Le Vaudois affirme avoir réalisé un record du monde avec sa traversée Calvi-Monaco. Mais le Guinness des Records n’a pas validé cette performance. L’enquête de “Vraiment” révèle aussi des zones d’ombre autour des campagnes de financement participatif réalisées par le nageur.
A 28 ans, l’influenceur Noam Yaron s’est imposé comme une figure médiatique incontournable. L’Équipe, Libération, l’Illustré… Partout, les journalistes se sont arrachés ce nageur suisse qui affirme avoir établi en août un record du monde. Son exploit: avoir nagé 191 kilomètres en 102 heures entre Calvi et Monaco. Une performance qui lui a même valu le Prix du mérite sportif 2025 de la Ville de Morges. Pourtant, ce record n’en est pas un.
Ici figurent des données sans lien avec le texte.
Definition zero_block : bdata := replicate (Z.to_nat BSIZE) 0.

  (** What the device returns for block [a]. *)
Definition disk_read (d : gmap addr bdata) (a : addr) : bdata :=
    default zero_block (d !! a).

  (** The bytes a [bread] of [a] finds in the buffer: the cached copy when
      there is one, the disk's otherwise. *)
Definition content (w : world) (a : addr) : bdata :=
    match cache w !! a with
    | Some b => b
    | None => disk_read (disk w) a
    end.

  (** Every [bread] and [bwrite] is a point where power can fail: with
      [power = Some k], [k] such calls complete and the next one does not
      happen. *)
Definition io_point : M unit :=
    fun w => match power w with
             | None => Ok tt w
             | Some O => Halt PowerLoss w
             | Some (S k) => Ok tt (set_power (Some k) w)
             end.

  (** Modelled from the spec: the buffer cache of [bio.c], which is not among
      the sources.  [read(dev, blockno)] returns the in-memory copy of the
      block, loading it from disk when the cache has none; [write(buf)]
      synchronously writes the buffer's current contents to disk;
      [release(buf)] drops the caller's reference; [pin]/[unpin] bias the
      reference count.  A [struct buf *] is modelled by the address of its
      block, so two handles of one block alias one buffer; the sleep-lock
      of a buffer and its reference count are not modelled beyond the
      calls in the trace.  Storage errors, which the cache reports by a
      panic of its own, are not modelled: a [bread] or a [bwrite] completes,
      or power is lost. *)
Definition bread (dev blk : Z) : M addr :=
    io_point ;;;
    cur <- gets (fun w => content w (dev, blk)) ;;
    modify (set_cache (insert (dev, blk) cur)) ;;;
    emit (EBread (dev, blk)) ;;;
    ret (dev, blk).

Definition bwrite (b : addr) : M unit :=
    io_point ;;;
    cur <- gets (fun w => content w b) ;;
    modify (set_disk (insert b cur)) ;;;
    emit (EBwrite b cur).

Definition brelse (b : addr) : M unit := emit (EBrelse b).
Definition bpin (b : addr) : M unit := emit (EBpin b).
Definition bunpin (b : addr) : M unit := emit (EBunpin b).

  (** [b->data] read as a whole, and overwritten as a whole. *)
Definition buf_data (b : addr) : M bdata := gets (fun w => content w b).
Definition buf_store (b : addr) (d : bdata) : M unit :=
    modify (set_cache (insert b d)).

  (** Modelled from the spec: the scheduler primitives of [spinlock.c] and
      [proc.c], which are not among the sources: [acquire]/[release] of the
      non-sleeping mutex, [sleep(channel, lock)] as an atomic
      release-and-wait and [wakeup(channel)] as a broadcast.  While this
      thread sleeps the others change [logV]; [wakeups] lists, sleep by
      sleep, what they have made of it when this thread runs again. *)
Definition initlock : M unit := emit EInitlock.
Definition acquire : M unit := emit EAcquire.
Definition release : M unit := emit ERelease.
Definition wakeup : M unit := emit EWakeup.
Definition sleep : M unit :=
    emit ESleep ;;;
    fun w => match wakeups w with
             | [] => Halt Blocked w
             | f :: fs => Ok tt (set_wakeups fs (set_logV f w))
             end.
End Cache.
Definition startsWith (p s : string) : bool :=
  match stripPrefix p s with Some _ => true | None => false end.

(** [s.includes(sub)] *)
Fixpoint includes (sub s : string) : bool :=
  if startsWith sub s then true
  else match s with
       | EmptyString => false
       | String _ s' => includes sub s'
       end.

(** WhiteSpace and LineTerminator code units below 256: TAB, LF, VT, FF,
    CR, SP and NBSP. *)
Definition isSpace (c : ascii) : bool :=
  let n := nat_of_ascii c in
  (((9 <=? n) && (n <=? 13)) || (n =? 32) || (n =? 160))%nat.

Fixpoint trimStart (s : string) : string :=
  match s with
  | EmptyString => EmptyString
  | String c s' => if isSpace c then trimStart s' else s
  end.

Fixpoint trimEnd (s : string) : string :=
  match s with
  | EmptyString => EmptyString
  | String c s' =>
      match trimEnd s' with
      | EmptyString => if isSpace c then EmptyString else String c EmptyString
      | t => String c t
      end
  end.

(** [s.trim()] *)
Definition trim (s : string) : string := trimEnd (trimStart s).

(** Lower-casing of one Latin-1 code unit: A-Z, and U+00C0-U+00DE except
    the multiplication sign U+00D7. *)
Definition lowerChar (c : ascii) : ascii :=
  let n := nat_of_ascii c in
  if (((65 <=? n) && (n <=? 90))
      || ((192 <=? n) && (n <=? 222) && negb (n =? 215)))%nat
  then ascii_of_nat (n + 32) else c.
(** ** The application and the state it runs in *)

(** [TB] is the ledger behind the client; [TimedBuf] is nil when requests
    are not buffered. *)
Record App := mkApp {
  TB : St;
  TimedBuf : option (timedbuf.TimedBuf TimedPayload.t) }.

(** A call made on the client, with the sequence it was given. *)
Inductive call : Type :=
| CallCreateAccounts (accounts : list types.Account.t)
| CallCreateTransfers (transfers : list types.Transfer.t).

(** The application, the heap of channels (for each channel, the values
    sent and not yet received), and two histories kept for the statements:
    the calls made on the client and the Batches retired by the buffer,
    both oldest first. *)
Record State := mkState {
  app : App;
  chans : gmap chan (list TimedPayloadResponse.t);
  calls : list call;
  retired : list (list TimedPayload.t) }.

(** [make(chan TimedPayloadResponse)]: a channel no one holds yet. *)
Definition make_chan (s : State) : chan * State :=
  let c := fresh (dom (chans s)) in
  (c, mkState (app s) (<[c := []]> (chans s)) (calls s) (retired s)).

(** [c <- v].  The receiver of a response channel is the one RPC that made
    it, so a send is recorded in the channel and the value waits there for
    the receive. *)
Definition chan_send (c : chan) (v : TimedPayloadResponse.t) (s : State)
  : State :=
  mkState (app s) (alter (fun q => q ++ [v]) c (chans s)) (calls s) (retired s).

(** [<-c]: the oldest value sent on [c], if one was sent; the receiver
    stays blocked otherwise. *)
Definition chan_recv (c : chan) (s : State)
  : option (TimedPayloadResponse.t * State) :=
  match chans s !! c with
  | Some (v :: q) =>
      Some (v, mkState (app s) (<[c := q]> (chans s)) (calls s) (retired s))
  | _ => None
  end.

(** [s.TB.CreateAccounts] and [s.TB.CreateTransfers] on the state. *)
Definition client_CreateAccounts (accounts : list types.Account.t) (s : State)
  : (list types.AccountEventResult.t * option error) * State :=
  let '(r, tb') := TB_CreateAccounts accounts (TB (app s)) in
  (r, mkState (mkApp tb' (TimedBuf (app s))) (chans s)
        (calls s ++ [CallCreateAccounts accounts]) (retired s)).

Definition client_CreateTransfers (transfers : list types.Transfer.t)
    (s : State)
  : (list types.TransferEventResult.t * option error) * State :=
  let '(r, tb') := TB_CreateTransfers transfers (TB (app s)) in
  (r, mkState (mkApp tb' (TimedBuf (app s))) (chans s)
        (calls s ++ [CallCreateTransfers transfers]) (retired s)).

(** ** The flush callback of [NewApp] *)

(** The function literal given to [timedbuf.New]: collect the transfers of
    all payloads into one sequence, submit it once, and send the one
    response to the channel of every payload. *)
Definition flushFn (payloads : list TimedPayload.t) (s : State) : State :=
  let transfers :=
    fold_left (fun transfers p => transfers ++ TimedPayload.payload p)
      payloads [] in
  let '((results, err), s1) := client_CreateTransfers transfers s in
  let res := TimedPayloadResponse.mk results err in
  fold_left (fun s' p => chan_send (TimedPayload.c p) res s') payloads s1.

(** ** The buffer inside the application *)

Definition set_TimedBuf (b : timedbuf.TimedBuf TimedPayload.t) (s : State)
  : State :=
  mkState (mkApp (TB (app s)) (Some b)) (chans s) (calls s) (retired s).

(** Modelled from the spec: the Batch that the buffer retires is handed to
    the flush function the buffer was made with, the callback of [NewApp],
    once and at the moment it is retired. *)
Definition retire (r : option (list TimedPayload.t)) (s : State) : State :=
  match r with
  | None => s
  | Some batch =>
      flushFn batch
        (mkState (app s) (chans s) (calls s) (retired s ++ [batch]))
  end.

(** [s.TimedBuf.Put(item)]: the put of the buffer, and the flush of the
    Batch it retires, if any. *)
Definition TimedBuf_Put (item : TimedPayload.t) (s : State) : State :=
  match TimedBuf (app s) with
  | None => s
  | Some b =>
      let '(b', r) := timedbuf.Put b item in
      retire r (set_TimedBuf b' s)
  end.

(** The deadline timer of the buffer fires: the flush of the Batch it
    retires, if any. *)
Definition TimedBuf_Deadline (s : State) : State :=
  match TimedBuf (app s) with
  | None => s
  | Some b =>
      let '(b', r) := timedbuf.Deadline b in
      retire r (set_TimedBuf b' s)
  end.

(** ** The write RPCs *)

(** [CreateAccounts] *)
Definition CreateAccounts (in_ : list proto.Account.t) (s : State)
  : exec proto.CreateAccountsReply.t * State :=
  if (length in_ =? 0)%nat then (Normal (Failure ErrZeroAccounts), s)
  else
    match translateAccounts in_ [] with
    | Normal (Failure e) => (Normal (Failure e), s)
    | Panic => (Panic, s)
    | Normal (Reply accounts) =>
        let '((resp, err), s1) := client_CreateAccounts accounts s in
        match err with
        | Some e => (Normal (Failure e), s1)
        | None =>
            let resArr :=
              fold_left
                (fun resArr r =>
                   resArr ++
                   [CreateAccountResult_String (types.AccountEventResult.Result r)])
                resp [] in
            (Normal (Reply (proto.CreateAccountsReply.mk resArr)), s1)
        end
    end.

(** The end of [CreateTransfers], from [if err != nil] on: the reply made
    of the results, or the error. *)
Definition CreateTransfers_reply
    (results : list types.TransferEventResult.t) (err : option error)
  : outcome proto.CreateTransfersReply.t :=
  match err with
  | Some e => Failure e
  | None =>
      let resArr :=
        fold_left
          (fun resArr r =>
             resArr ++
             [CreateTransferResult_String (types.TransferEventResult.Result r)])
          results [] in
      Reply (proto.CreateTransfersReply.mk resArr)
  end.

(** Where a call of [CreateTransfers] stands: it has ended, with a reply,
    an error or a panic, or it is blocked in [resp := <-c]. *)
Inductive rpc : Type :=
| Returned (r : exec proto.CreateTransfersReply.t)
| Waiting (c : chan).

(** [CreateTransfers], up to its return or up to the receive on which the
    buffered path blocks. *)
Definition CreateTransfers (in_ : list proto.Transfer.t) (s : State)
  : rpc * State :=
  if (length in_ =? 0)%nat then (Returned (Failure ErrZeroTransfers), s)
  else
    match translateTransfers in_ [] with
    | Normal (Failure e) => (Returned (Failure e), s)
    | Panic => (Returned Panic, s)
    | Normal (Reply transfers) =>
        match TimedBuf (app s) with
        | Some _ =>
            let '(c, s1) := make_chan s in
            let s2 := TimedBuf_Put (TimedPayload.mk c transfers) s1 in
            (Waiting c, s2)
        | None =>
            let '((results, err), s1) := client_CreateTransfers transfers s in
            (Returned (CreateTransfers_reply results err), s1)
        end
    end.

(** [CreateTransfers] from the receive on: [None] while nothing was sent
    on the channel. *)
Definition CreateTransfers_resume (c : chan) (s : State)
  : option (outcome proto.CreateTransfersReply.t * State) :=
  match chan_recv c s with
  | None => None
  | Some (resp, s1) =>
      Some (CreateTransfers_reply (TimedPayloadResponse.Results resp)
              (TimedPayloadResponse.Error resp), s1)
  end.

(** One call of [CreateTransfers] with no other call around it: where the
    call blocks, the deadline of the buffer passes and the call goes on
    with what it receives. *)
Definition CreateTransfers_alone (in_ : list proto.Transfer.t) (s : State)
  : option (exec proto.CreateTransfersReply.t * State) :=
  match CreateTransfers in_ s with
  | (Returned r, s1) => Some (r, s1)
  | (Waiting c, s1) =>
      match CreateTransfers_resume c (TimedBuf_Deadline s1) with
      | Some (r, s2) => Some (Normal r, s2)
      | None => None
      end
  end.
Definition overloaded_backend : Runtime := {|
  os_environ := fun _ => None;
  backend := fun _ _ _ =>
    Responded
      (mkResponse 503
         (Raise (RequestException "Expecting value: line 1 column 1 (char 0)"))
         "Service Unavailable");
  py_str := sample_str;
  wall_clock := fun n => inject_Z (Z.of_nat n)
|}.

Definition query_request (q : string) : json :=
  JDict [("action", JStr "query"); ("data", JDict [("query", JStr q)])].

Definition sse_request (p : string) : request :=
  mkRequest p [("Accept", "text/event-stream")].

(** The tail of [do_POST] in [mcp_server.py] and [simple_mcp_server.py]:
    write the response, then put it on the queue. *)
Definition reply_and_publish (r : json) : M unit :=
  send_response 200 ;;
  send_header "Content-Type" "application/json" ;;
  end_headers ;;
  wfile_write (Body r) ;;
  event_queue_put r.

(** Every run of the computation takes a world to one related to it. *)
Definition respects {A : Type} (rel : world -> world -> Prop) (m : M A) : Prop :=
  forall w, rel w (exec m w).

(** [w'] differs from [w] at most in the outbound calls. *)
Definition same_connection (w w' : world) : Prop :=
  event_queue w' = event_queue w /\
  wire w' = wire w /\
  peer w' = peer w /\
  pending w' = pending w /\
  slept w' = slept w /\
  got w' = got w.

(** [w'] comes from [w] by writing, buffering headers, sleeping: the queue,
    what was taken from it and the outbound calls are as they were, and
    the wire has only grown. *)
Definition io_only (w w' : world) : Prop :=
  event_queue w' = event_queue w /\
  got w' = got w /\
  outbound w' = outbound w /\
  exists extra, wire w' = wire w ++ extra.
Lemma clear_lowest_testbit x j i :
  is_u64 x -> nth_set_bit x 0 j -> 0 <= i ->
  Z.testbit (clear_lowest x) i = Z.testbit x i && negb (i =? j).
Proof.
  intros Hx Hn Hi. apply nth_set_bit_0 in Hn as (Hj & Tj & Hl).
  unfold clear_lowest, wrap64. unfold is_u64 in Hx.
  assert (x <> 0) by (intros ->; by rewrite Z.bits_0 in Tj).
  rewrite Z.mod_small by lia.
  rewrite <- (Z2Nat.id j) in Tj, Hl |- * by lia.
  by apply land_pred_testbit.
Qed.

Lemma log2_u64 x : is_u64 x -> Z.log2 x < 64.
Proof.
  intros Hx. unfold is_u64 in Hx.
  destruct (Z.eq_dec x 0) as [->|]; [simpl; lia|]. apply Z.log2_lt_pow2; lia.
Qed.

Lemma u64_log2 x : 0 <= x -> Z.log2 x < 64 -> is_u64 x.
Proof.
  intros Hx Hl. split; [done|].
  destruct (Z.eq_dec x 0) as [->|]; [lia|]. apply Z.log2_lt_pow2; lia.
Qed.

Lemma land_u64 x y : is_u64 x -> 0 <= y -> is_u64 (Z.land x y).
Proof.
  intros Hx Hy. pose proof (log2_u64 x Hx). unfold is_u64 in Hx.
  apply u64_log2; [apply Z.land_nonneg; lia|].
  pose proof (Z.log2_land x y ltac:(lia) Hy). lia.
Qed.

Lemma lxor_u64 x y : is_u64 x -> is_u64 y -> is_u64 (Z.lxor x y).
Proof.
  intros Hx Hy. pose proof (log2_u64 x Hx). pose proof (log2_u64 y Hy).
  unfold is_u64 in Hx, Hy.
  apply u64_log2; [apply Z.lxor_nonneg; lia|].
  pose proof (Z.log2_lxor x y ltac:(lia) ltac:(lia)). lia.
Qed.

Lemma clear_lowest_u64 x : is_u64 x -> is_u64 (clear_lowest x).
Proof.
  intros Hx. apply land_u64; [done|].
  apply Z.mod_pos_bound. lia.
Qed.

Lemma count_bits_clear_lowest x j n :
  is_u64 x -> nth_set_bit x 0 j ->
  count_bits (clear_lowest x) n = count_bits x n - (if j <? Z.of_nat n then 1 else 0).
Proof.
  intros Hx Hn. pose proof Hn as (Hj & Tj & _).
  induction n as [|n IH]; cbn [count_bits].
  - destruct (Z.ltb_spec j (Z.of_nat 0)); lia.
  - rewrite IH, (clear_lowest_testbit x j) by (done || lia).
    destruct (Z.eqb_spec (Z.of_nat n) j) as [Heq|Hne].
    + rewrite Heq, Tj. cbn [negb andb Z.b2z].
      destruct (Z.ltb_spec j (Z.of_nat n)),
               (Z.ltb_spec j (Z.of_nat (S n))); rewrite ?Z.ltb_irrefl; lia.
    + cbn [negb]. rewrite andb_true_r.
      destruct (Z.ltb_spec j (Z.of_nat n)), (Z.ltb_spec j (Z.of_nat (S n))); lia.
Qed.

Lemma nth_set_bit_clear_lowest x n j :
  is_u64 x -> 0 <= n -> nth_set_bit x (n + 1) j -> nth_set_bit (clear_lowest x) n j.
Proof.
  intros Hx Hn (Hj & Tj & Cj).
  destruct (nth_set_bit_exists x 0 (Z.to_nat j)) as (l & Hl & Hl0); [lia|].
  repeat split; [done| |].
  - rewrite (clear_lowest_testbit x l) by done. rewrite Tj. simpl.
    destruct (Z.eqb_spec j l); [lia|done].
  - rewrite (count_bits_clear_lowest x l) by done.
    destruct (Z.ltb_spec l (Z.of_nat (Z.to_nat j))); lia.
Qed.

Lemma findnth64_portable x : forall n j,
  is_u64 x -> 0 <= j < 64 -> nth_set_bit x (Z.of_nat n) j ->
  ctzll (Nat.iter n clear_lowest x) = Ok j.
Proof.
  intros n. revert x. induction n as [|n IH]; intros x j Hx Hj Hn.
  - simpl. by apply ctzll_spec.
  - rewrite Nat.iter_succ_r. apply IH; [by apply clear_lowest_u64|done|].
    apply nth_set_bit_clear_lowest; [done|lia|].
    by replace (Z.of_nat n + 1) with (Z.of_nat (S n)) by lia.
Qed.

(** Bit [i] of the deposit: bit [i] of the mask, and the source bit
    numbered by the set mask bits below [i]. *)
Lemma pdep_loop_testbit src mask : forall (r m : nat) dest i,
  0 <= i ->
  (forall i', Z.of_nat m <= i' -> Z.testbit dest i' = false) ->
  Z.testbit (pdep_loop r (Z.of_nat m) (count_bits mask m) src mask dest) i =
  if (Z.of_nat m <=? i) && (i <? Z.of_nat m + Z.of_nat r) then
    Z.testbit mask i && Z.testbit src (count_bits mask (Z.to_nat i))
  else Z.testbit dest i.
Proof.
  induction r as [|r IH]; intros m dest i Hi Hd; simpl pdep_loop.
  - destruct (Z.leb_spec (Z.of_nat m) i), (Z.ltb_spec i (Z.of_nat m + Z.of_nat 0));
      simpl; (done || lia).
  - replace (Z.of_nat m + 1) with (Z.of_nat (S m)) by lia.
    assert (Hstep : forall k dest',
      (forall i', Z.of_nat (S m) <= i' -> Z.testbit dest' i' = false) ->
      Z.testbit dest' (Z.of_nat m) =
        Z.testbit mask (Z.of_nat m) && Z.testbit src (count_bits mask m) ->
      (forall i', 0 <= i' < Z.of_nat m -> Z.testbit dest' i' = Z.testbit dest i') ->
      k = count_bits mask (S m) ->
      Z.testbit (pdep_loop r (Z.of_nat (S m)) k src mask dest') i =
      (if (Z.of_nat m <=? i) && (i <? Z.of_nat m + Z.of_nat (S r))
       then Z.testbit mask i && Z.testbit src (count_bits mask (Z.to_nat i))
       else Z.testbit dest i)).
    { intros k dest' Hd' Hm Hlow ->. rewrite IH by done.
      destruct (Z.leb_spec (Z.of_nat (S m)) i), (Z.leb_spec (Z.of_nat m) i),
        (Z.ltb_spec i (Z.of_nat (S m) + Z.of_nat r)),
        (Z.ltb_spec i (Z.of_nat m + Z.of_nat (S r))); simpl; try lia; try done.
      - rewrite Hd', Hd by lia. done.
      - assert (i = Z.of_nat m) as -> by lia. by rewrite Nat2Z.id.
      - apply Hlow. lia. }
    destruct (Z.testbit mask (Z.of_nat m)) eqn:E.
    + apply Hstep.
      * intros i' Hi'. destruct (Z.testbit src (count_bits mask m)).
        -- rewrite Z.setbit_neq by lia. apply Hd. lia.
        -- apply Hd. lia.
      * destruct (Z.testbit src (count_bits mask m)).
        -- by rewrite Z.setbit_eq by lia.
        -- apply Hd. lia.
      * intros i' Hi'. destruct (Z.testbit src (count_bits mask m)); [|done].
        rewrite Z.setbit_neq by lia. done.
      * simpl. by rewrite E.
    + apply Hstep.
      * intros i' Hi'. apply Hd. lia.
      * apply Hd. lia.
      * done.
      * simpl. rewrite E. simpl. lia.
Qed.

Lemma pdep_u64_testbit src mask i :
  0 <= i ->
  Z.testbit (pdep_u64 src mask) i =
  (i <? 64) && Z.testbit mask i && Z.testbit src (count_bits mask (Z.to_nat i)).
Proof.
  intros Hi. unfold pdep_u64.
  change (pdep_loop 64 0 0 src mask 0)
    with (pdep_loop 64 (Z.of_nat 0) (count_bits mask 0) src mask 0).
  rewrite pdep_loop_testbit; [|done|intros; apply Z.bits_0].
  change (Z.of_nat 0 + Z.of_nat 64) with 64. change (Z.of_nat 0) with 0.
  destruct (Z.leb_spec 0 i); [|lia].
  destruct (Z.ltb_spec i 64); cbn [andb]; [done|apply Z.bits_0].
Qed.

Lemma findnth64_pdep x n j :
  0 <= n < 64 -> 0 <= j < 64 -> nth_set_bit x n j ->
  ctzll (pdep_u64 (wrap64 (Z.shiftl ONE64 n)) x) = Ok j.
Proof.
  intros Hn Hj (_ & Tj & Cj). unfold ONE64, wrap64.
  rewrite Z.shiftl_1_l, Z.mod_small
    by (split; [apply Z.pow_nonneg; lia | apply Z.pow_lt_mono_r; lia]).
  apply ctzll_spec; [done|]. apply nth_set_bit_0. repeat split; [lia| |].
  - rewrite pdep_u64_testbit, Tj, Cj, Z.pow2_bits_eqb, Z.eqb_refl by lia.
    destruct (Z.ltb_spec j 64); [done|lia].
  - intros k Hk. rewrite pdep_u64_testbit, Z.pow2_bits_eqb by lia.
    destruct (Z.testbit x k) eqn:E; [|by rewrite andb_false_r].
    destruct (Z.eqb_spec n (count_bits x (Z.to_nat k))) as [Heq|]; [|by rewrite andb_false_r].
    exfalso. assert (k = j); [|lia].
    apply (nth_set_bit_unique x n); repeat split; (done || lia).
Qed.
Aucune validation officielle
L’enquête menée par la RTS révèle qu’à ce jour, ni l’organisation du Guinness Book, ni aucun de ses organismes partenaires n’ont validé le record de Noam Yaron. Contactée, la World Open Water Swimming Association (WOWSA) explique avoir refusé l’homologation de la traversée car le nageur a bénéficié d’une assistance (combinaison, ravitaillements, bateau). L’organisme précise même avoir demandé à Noam Yaron de ne pas parler de record, craignant une “confusion médiatique”.
Micro-siestes sur un lit flottant
De son côté, le deuxième organisme sur lequel s’appuie le Guinness pour valider un tel record, la Fédération internationale de natation en eau libre (WOWSF), n’a pas non plus promis de le ratifier. Elle s’est contentée de certifier les conditions de nage, sans envoyer d’observateur sur place. La vérification a été effectuée sur la base d’appels vidéo et de données GPS transmises par l’équipe du nageur.
Pour son fondateur Steven Munatones, le Vaudois ayant fait “des micro-siestes sur un lit flottant”, sa traversée ne peut pas être définie comme une “traversée marathon assistée”. La fédération reconnaît toutefois que le Guinness World Records peut faire preuve d’une “grande créativité dans la classification des traversées afin que le nageur puisse obtenir un record du monde”.
Des données GPS impossibles à certifier
L’enquête s’est également penchée sur les données GPS censées prouver la performance. Problème: le nageur ne portait sur lui aucune montre, ni aucun dispositif émettant directement des positions GPS. Louis Finiel, chercheur doctorant à l’Institut des sports de l’UNIL, est formel: il est impossible d’analyser des données sans savoir où se trouvait réellement la balise qui émettait des données GPS. “Je ne peux pas certifier qu’une personne ait fait cette distance. Je pourrais certifier que la balise a fait cette distance-là, mais pas qu’un nageur l’a parcourue.”
Pour l’expert, sans preuve visuelle ou la présence d’une personne indépendante observatrice sur le bateau, impossible de valider scientifiquement la performance.
Un antécédent qui interroge Veytaux, juillet 2021 [KEYSTONE – SALVATORE DI NOLFI]
Ce n’est pas la première fois que Noam Yaron parle de record sans validation officielle. En 2021, lors de sa traversée à la nage du Léman, le quotidien Le Temps avait déjà émis des doutes. L’organisme officiel avait alors refusé de valider son record pour non-conformité des conditions de nage. Des vidéos Instagram montraient même le nageur tracté par un bateau.
Contacté à de multiples reprises par la RTS, le nageur Noam Yaron n’a pas souhaité s’exprimer, même après l’envoi de questions détaillées. Chez nos confrères de 24 heures, il affirmait en septembre dernier être en cours d’homologation de sa nage “historique”. Le nageur mettait alors l’accent sur le nombre d’heures passées dans l’eau et non plus sur les kilomètres, puisque sa tentative de rallier Monaco a échoué à 2 kilomètres de l’arrivée: “Aucun autre être humain, à notre connaissance, n’a jamais fait ça dans ces conditions”, déclarait-il.